NEW YORK (Reuters) – The U.S. Federal Reserve should stop buying bonds from the market now to contain rampant inflation, a top investment manager at BlackRock said in a research note on Thursday, after higher-than-anticipated January inflation data.

U.S. consumer prices rose solidly in January, leading to the biggest annual increase in inflation in 40 years, fueling market expectations that the Fed may increase rates more aggressively than anticipated to cool the economy.

As it seeks to contain inflation, the U.S. central bank also plans to reduce its nearly $9 trillion balance sheet, which grew in size during the COVID-19 pandemic as the Fed bought bonds in the market to support the economy.

After the pandemic-triggered recession, the Fed was buying $120 billion in Treasuries and mortgage-backed securities each month. While it has reduced that amount, it is still making purchases. At the latest meeting, the Fed said that beginning February it would increase holdings of Treasury securities by at least $20 billion a month and mortgage backed securities by at least $10 billion a month, and would bring those purchases to an end in early March.

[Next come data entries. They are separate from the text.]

Lemma opened_since F lf l po e :
  lifeline_ok F lf l -> EarliestOpenRequest lf = Some e ->
  fold_until (opened_step po) ([], ∅) (since e l) =
  inl (filter (shown po (closed l)) l, closed (since e l)).
Proof.
  intros Hok He. pose proof (lo_wf _ _ _ Hok) as Hwf. destruct (since_take e l) as [k Ek].
  rewrite Ek, opened_fold by (try done; intros; apply not_elem_of_empty).
  rewrite (left_id_L ∅ (∪)), app_nil_l, (left_id_L ∅ (∪)), <- Ek.
  f_equal. f_equal. apply filter_since.
  - intros x Hx Hs. apply since_elem; [by apply Hok|done|].
    eapply earliest_bounds; [done|done|]. by eapply shown_open.
  - apply wf_NoDup in Hwf. by eapply NoDup_fmap_1.
Qed.

Section Operations.
Context `{Node} (F : Local -> option Composite) (c : FilamentCalculator).

(** What [OpenedRequests] returns, oldest first. *)
Lemma OpenedRequests_wp ok pulse objectID lf l po cs :
  object_ok F c pulse objectID lf l -> caches_truthful F cs -> (ok -> (length l < fuel c)%nat) ->
  wp ok (OpenedRequests c pulse objectID po) cs (fun cs' r =>
    caches_truthful F cs' /\ r = Good (reverse (filter (shown po (closed l)) l))).
Proof.
  intros [(idx & Ei & El) Hok Hav] Hcs Hfuel. unfold OpenedRequests.
  apply wp_bind. unfold wp at 1, lift_result. rewrite Ei. apply wp_bind.
  unfold wp at 1, touch, modify. rewrite El.
  pose proof (touch_truthful F objectID cs Hcs) as Hcs'.
  pose proof (lo_chain _ _ _ Hok) as Hchain.
  destruct (LatestRequest lf) as [latest|]; [|inversion Hchain; subst; by split].
  destruct (EarliestOpenRequest lf) as [e|] eqn:He.
  - apply wp_bind. eapply wp_mono.
    + apply (fetching_chain F c objectID e); [exact Hchain|done| |apply Hav|done].
      pose proof (earliest_positive _ _ _ _ Hok He). lia.
    + intros cs1 r [Hcs1 ->]. cbv beta iota.
      rewrite (opened_since F lf l po e Hok He). by split.
  - split; [done|]. rewrite filter_none; [done|]. intros x Hx Hs.
    apply (shown_open po) in Hs; [|done].
    rewrite (no_earliest_no_open _ _ _ Hok He) in Hs. by apply not_elem_of_nil in Hs.
Qed.

(** [RequestInfo]: the request and its result, and whether the request is a
    mutable one with no older open mutable request. *)
Definition info_of (l : list Composite) (req : Composite) (newer older : list Composite) :
  FilamentsRequestInfo :=
  mkInfo (Some req) (closing (RecordID req) newer)
    (isMutableRequest req && bool_decide (Forall (fun x => ~ open_mutable (closed l) x) older)).

Lemma since_split r newer req older :
  StronglySorted (fun a b => meta_pulse b <= meta_pulse a) (newer ++ req :: older) ->
  r <= meta_pulse req ->
  since r (newer ++ req :: older) = newer ++ req :: since r older.
Proof.
  intros Hs Hr. induction newer as [|x newer IH]; cbn [app since].
  - fold (meta_pulse req). by rewrite (proj2 (Z.geb_le (meta_pulse req) r)) by lia.
  - inversion Hs as [|? ? Hs' Hx]; subst. fold (meta_pulse x).
    eapply list.Forall_forall in Hx; [|apply elem_of_app; right; by left].
    rewrite (proj2 (Z.geb_le (meta_pulse x) r)) by lia. by rewrite IH.
Qed.

Lemma wf_split newer req older :
  wf_filament (newer ++ req :: older) -> is_request req ->
  (forall x, x ∈ newer -> RecordID x <> RecordID req) /\
  (forall x, x ∈ older -> RecordID x <> RecordID req) /\
  (RecordID req ∉ closed older) /\
  forall x, x ∈ older -> (RecordID x ∉ closed newer ∪ closed older <->
                        RecordID x ∉ closed (newer ++ req :: older)).
Proof.
  intros Hwf [q Hq]. pose proof (wf_NoDup _ Hwf) as Hd. rewrite fmap_app in Hd.
  apply list.NoDup_app in Hd as (_ & Hdis & Hd). cbn in Hd. apply list.NoDup_cons in Hd as [Hr Hd].
  split; [|split; [|split]].
  - intros x Hx E. apply (Hdis (RecordID x)); [by apply list_elem_of_fmap_2|]. rewrite E. by left.
  - intros x Hx E. apply Hr. rewrite <- E. by apply list_elem_of_fmap_2.
  - apply new_not_closed; [|done]. by eapply wf_tail, wf_app.
  - intros x _. rewrite closed_app. cbn [closed]. by rewrite (as_request_result _ _ Hq).
Qed.

Lemma info_chain lf newer req older minPulse :
  let l := newer ++ req :: older in
  lifeline_ok F lf l -> is_request req -> minPulse <= meta_pulse req ->
  (forall e, EarliestOpenRequest lf = Some e -> minPulse <= e) ->
  match fold_until (info_step (RecordID req)) (mkInfo None None true, ∅) (since minPulse l) with
  | inl (info, _) | inr info => info = info_of l req newer older
  end /\
  match fold_until (info_step (RecordID req)) (mkInfo None None true, ∅) (since minPulse l) with
  | inl (info, _) => is_Some (Info_Request info)
  | inr _ => True
  end.
Proof.
  intros l Hok Hreq Hmin Hearly. pose proof (lo_wf _ _ _ Hok) as Hwf.
  destruct (wf_split _ _ _ Hwf Hreq) as (Hnewer & Holder & Hcl & Hiff).
  unfold l. rewrite since_split by (done || apply Hok).
  rewrite (info_fold_newer _ newer (req :: older)) by done.
  cbn [fold_until]. unfold info_step at 1 3. rewrite bool_decide_true by done.
  cbn [Info_Result Info_OldestMutable]. unfold info_of.
  assert (or_else (closing (RecordID req) newer) None = closing (RecordID req) newer) as ->
    by (by destruct (closing _ newer)).
  destruct (isMutableRequest req) eqn:Em; cbn [negb andb]; [|done].
  destruct (since_take minPulse older) as [k Ek]. rewrite Ek.
  rewrite info_fold_older by (try done; by eapply wf_tail, wf_app).
  split; [|done]. f_equal. cbn [andb]. rewrite (left_id_L ∅ (∪)). apply bool_decide_ext.
  rewrite !list.Forall_forall. split; intros Hall x Hx [Hop Hm].
  - destruct (decide (minPulse <= meta_pulse x)) as [Hp|Hp].
    + apply (Hall x); [|split; [by apply Hiff|done]]. rewrite <- Ek.
      apply since_elem; [|done|done]. pose proof (lo_sorted _ _ _ Hok) as Hs.
      clear -Hs. induction newer; inversion Hs; [done|]. auto.
    + destruct (EarliestOpenRequest lf) as [e|] eqn:He.
      * apply Hp. transitivity e; [by apply Hearly|].
        eapply earliest_bounds; [done|done|]. apply open_elem.
        split; [apply elem_of_app; right; by right|]. split; [by apply isMutable_request|done].
      * assert (x ∈ open_requests l) as Hx'.
        { apply open_elem. split; [apply elem_of_app; right; by right|].
          split; [by apply isMutable_request|done]. }
        rewrite (no_earliest_no_open _ _ _ Hok He) in Hx'. by apply not_elem_of_nil in Hx'.
  - apply (Hall x); [eapply subseteq_take; exact Hx|]. split; [|done]. apply Hiff; [|done].
    eapply subseteq_take; exact Hx.
Qed.

(** The limit that [RequestInfo] reads until. *)
Definition infoLimit (lf : Lifeline) (requestID : Local) : Z :=
  match EarliestOpenRequest lf with
  | Some earliest => if earliest <=? Local_Pulse requestID then earliest else Local_Pulse requestID
  | None => Local_Pulse requestID
  end.

Lemma infoLimit_bounds lf requestID :
  infoLimit lf requestID <= Local_Pulse requestID /\
  forall e, EarliestOpenRequest lf = Some e -> infoLimit lf requestID <= e.
Proof.
  unfold infoLimit. destruct (EarliestOpenRequest lf) as [e|]; [|split; [lia|done]].
  destruct (Z.leb_spec e (Local_Pulse requestID)); (split; [lia|intros ? [= <-]; lia]).
Qed.

Lemma infoLimit_positive lf l requestID :
  lifeline_ok F lf l -> 0 < Local_Pulse requestID -> infoLimit lf requestID <> 0.
Proof.
  intros Hok Hp. unfold infoLimit. destruct (EarliestOpenRequest lf) as [e|] eqn:He; [|lia].
  pose proof (earliest_positive _ _ _ _ Hok He). destruct (Z.leb_spec e (Local_Pulse requestID)); lia.
Qed.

“The Fed is still infusing the system with QE through the middle part of March”, said Rick Rieder, BlackRock’s Chief Investment Officer of Global Fixed Income, referring to quantitative easing – the Fed’s bond-buying programme.

“The Fed needs to react and address today’s high levels of inflation and end QE now,” Rieder said in a note.

While the Fed’s response to the pandemic has been “heroic”, Rieder said, it was now time to move swiftly to a neutral policy stance, avoiding at the same time a too restrictive tightening of monetary policies.

“We think policy needs to adjust quickly, but not necessarily too much in total amount as the Fed weighs data over time, since this would create significant risk for markets and the economy”, he said.